Using this method, they constructed causal gene regulatory networks for six major brain cell types. This made it possible to determine which genes are likely directing the activity of others, something conventional correlation-based methods cannot reliably accomplish.
“Most gene-mapping tools can show which genes move together, but they can’t tell which genes are actually driving the changes,” said Dabao Zhang, co-corresponding author and professor of epidemiology and biostatistics. “Some methods also make unrealistic assumptions, such as ignoring feedback loops between genes. Our approach takes advantage of information encoded in DNA to enable the identification of true cause-and-effect relationships between genes in the brain.”

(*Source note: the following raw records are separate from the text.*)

(** The answer to a clear request, and what the contract does with it. *)
Definition settles_with (m : market) (i : Z) (r : ClearResult) : Prop :=
  let a := auction_at i (storage (chain m)) in
  ∀ depth now relayer signature,
    recovers (action_digest (abi_clear_result r) (clearInstructionId a)) signature (teeId a) →
    (now ≤ settleDeadline a)%Z → (r_winner r = 0%Z ∨ r_winningCommitment r ≠ zero32) →
    ∃ s', execute (S depth) now relayer (CallSettleAuction i r signature) (chain m) = inl (tt, s').
Lemma answer_settles `{!TokenPays W} (m : market) (i clock : Z) :
  market_inv m →
  let a := auction_at i (storage (chain m)) in
  state a = ClearRequested → clearInstructionId a ≠ zero32 →
  let answer := fst (handleClear clearRetentionMs clock (clear_message i a) (memory m)) in
  ∃ r, result_of m i r ∧ (r_winner r ≠ 0%Z → escrow_at i (r_winner r) (storage (chain m)) = maxQuoteAmount a) ∧
    (is_uint 64 (r_winningNonce r) → answer = Ok (Success (abi_clear_result r)) ∧ settles_with m i r) ∧
    (¬ is_uint 64 (r_winningNonce r) → ∀ data, answer = Ok (Success data) →
       ∀ r' signature, well_typed (CallSettleAuction i r' signature) → data ≠ abi_clear_result r').
Proof.
  intros Hm a Hst Hinstr. assert (state a ≠ StateNone) as Hne by by rewrite Hst.
  destruct (clear_request_answered m i clock Hm Hne) as (r & (_ & Hc & Ha & Hu & Hty & Hle & Hw) & Hof & Hans).
  fold a in Hans. destruct (handleClear _ _ _ _) as [answer s']. destruct Hans as (Hans & _). cbn [fst].
  exists r. assert (active a) as Hact by by right. split_and!; [done| | |].
  - intros Hz. destruct Hw as [[? _]|(_ & _ & Hb)]; [done|by apply Hb].
  - intros H64. split.
    { destruct Hans as [Hans|[He _]]; [done|]. by rewrite (encode_clear_typed r "") in He by (rewrite Ha; by apply Hty). }
    intros depth now relayer signature Hsig Hnow Hcm.
    assert (verified now i r signature a) as Hv by (split; eauto).
    pose proof (mi_chain _ Hm) as Hi. destruct Hw as [Hw|(Hw & Hz & _ & Hb)].
    + eapply settle_nofill_run; eauto.
    + eapply settle_fill_run; [done|by apply Hty|exact Hv|apply Hw; tauto|by apply Hb].
  - intros H64 data Hd r' signature Hty' Hr'. apply H64.
    destruct Hans as [Hans|[_ Hans]]; [|by rewrite Hd in Hans].
    assert (abi_clear_result r = abi_clear_result r') as Heq by congruence.
    apply Is_true_true, bool_decide_eq_true in Hty' as (_ & _ & _ & _ & _ & Hn & _).
    rewrite (abi_result_nonce r r' Heq Hu); [done|]. by apply (is_uint_mono 64 256).
Qed.
(** The memory between calls is that of the calls so far, one after the other. *)
Lemma idle_replay m l :
  rtc (loop_step srv) (loop_start resetState) l →
  (∀ t r, runs l !! t = Some r → delivers m (todo r) ∧ ∀ env s, progress r ≠ Invoked env s) →
  ∃ calls, TsQueue.memory l = (replay srv resetState calls).2 ∧ Forall (λ c, delivers m c.1.2) calls.
Proof using.
  intros Hl Hruns. destruct (serialized_steps _ _ _ _ _ _ _ (serialized_start srv resetState) Hl)
    as (order & calls & current & Hs). cbn [app] in Hs. exists calls. split.
  - pose proof (ser_current _ _ _ _ _ _ Hs) as Hc. destruct current as [|t [|]]; [done| |done].
    destruct Hc as (r & env & Hr & Hp). by destruct (proj2 (Hruns t r Hr) _ _ Hp).
  - apply Forall_forall. intros [[t p] env] [j Hj]%list_elem_of_lookup. cbn [fst snd].
    assert (is_Some ((replay srv resetState calls).1 !! j)) as [res Hres].
    { apply lookup_lt_is_Some. rewrite replay_length. by eapply lookup_lt_Some. }
    destruct (ser_settled _ _ _ _ _ _ Hs _ _ _ _ _ Hj Hres) as (r & Hr & <- & _). by apply (Hruns t r).
Qed.

(** The calls so far are steps of the market. *)
Lemma replay_reachable m calls :
  market_reachable clearRetentionMs m → Forall (λ c, delivers m c.1.2) calls →
  market_reachable clearRetentionMs (with_memory m (replay srv resetState calls).2).
Proof using InL.
  intros (s0 & Hdep & Hso & Hb & Hrun) Hd. exists s0. split_and!; [done|done|done|].
  etrans; [exact Hrun|]. eapply rtc_l; [apply market_restart|]. by apply (replay_market m calls resetState).
Qed.

(** *** Bids whose receipt cannot be written *)

(** viem checks the range of what it encodes. *)
Lemma accepted_range `{!ViemRangeChecks} decrypt now message b r s s' :
  bid_accepted decrypt now message b r s s' → is_ok r = true ↔ is_uint 64 (b_nonce b).
Proof.
  intros (env & pt & _ & _ & _ & Hb & _ & _ & _ & _ & _ & -> & _).
  destruct (decode_bid _ _ Hb) as (? & ? & ? & ? & _).
  rewrite <- (bool_decide_eq_true (is_uint 64 (b_nonce b))), <- (receipt_in_range (b_contractAddr b) (b_auctionId b) (b_bidder b) (b_nonce b) (viem_keccak256 pt)) by (first [done|apply keccak_length]).
  cbn [commitment]. by destruct (encodeBidReceipt _ _ _ _ _).
Qed.
Lemma accepted_served `{!ViemRangeChecks} raw id tag message env b r s s' :
  carries (utf8_decode raw) id tag OP_TYPE_QUIETFILL OP_COMMAND_PRIVATE_BID message → wf_enclave s →
  bid_accepted (node_decrypt env) (Date_now env) message b r s s' →
  is_ok (serve srv "POST" "/action" (Some raw) env s).1 = is_ok r ∧ (is_ok r = true ↔ is_uint 64 (b_nonce b)).
Proof.
  intros Hc Hw Ha. split; [|by eapply accepted_range].
  rewrite (serve_instruction _ _ _ _ _ _ _ _ _ Hc), decide_True by done. unfold run_instruction.
  rewrite decide_True, (accepted_run _ _ _ _ _ _ _ Hw Ha) by done. by destruct r.
Qed.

Major Genetic Rewiring in Excitatory Neurons
The researchers found that the most significant gene disruptions occur in excitatory neurons — the nerve cells that send activating signals — where nearly 6,000 cause-and-effect interactions revealed extensive genetic rewiring as Alzheimer’s progresses.
The team also identified hundreds of “hub genes” that function as central regulators, influencing many other genes and likely playing an important role in harmful changes in the brain. These hub genes could become valuable targets for earlier diagnosis and future therapies. The study further uncovered new regulatory roles for well-known genes such as APP, which was shown to strongly control other genes in inhibitory neurons.
To strengthen their conclusions, the researchers validated their findings using an independent set of human brain samples. This additional confirmation increases confidence that the observed gene relationships reflect genuine biological mechanisms involved in Alzheimer’s disease.
Beyond Alzheimer’s, SIGNET may also be applied to the study of other complex diseases, including cancer, autoimmune disorders and mental health conditions.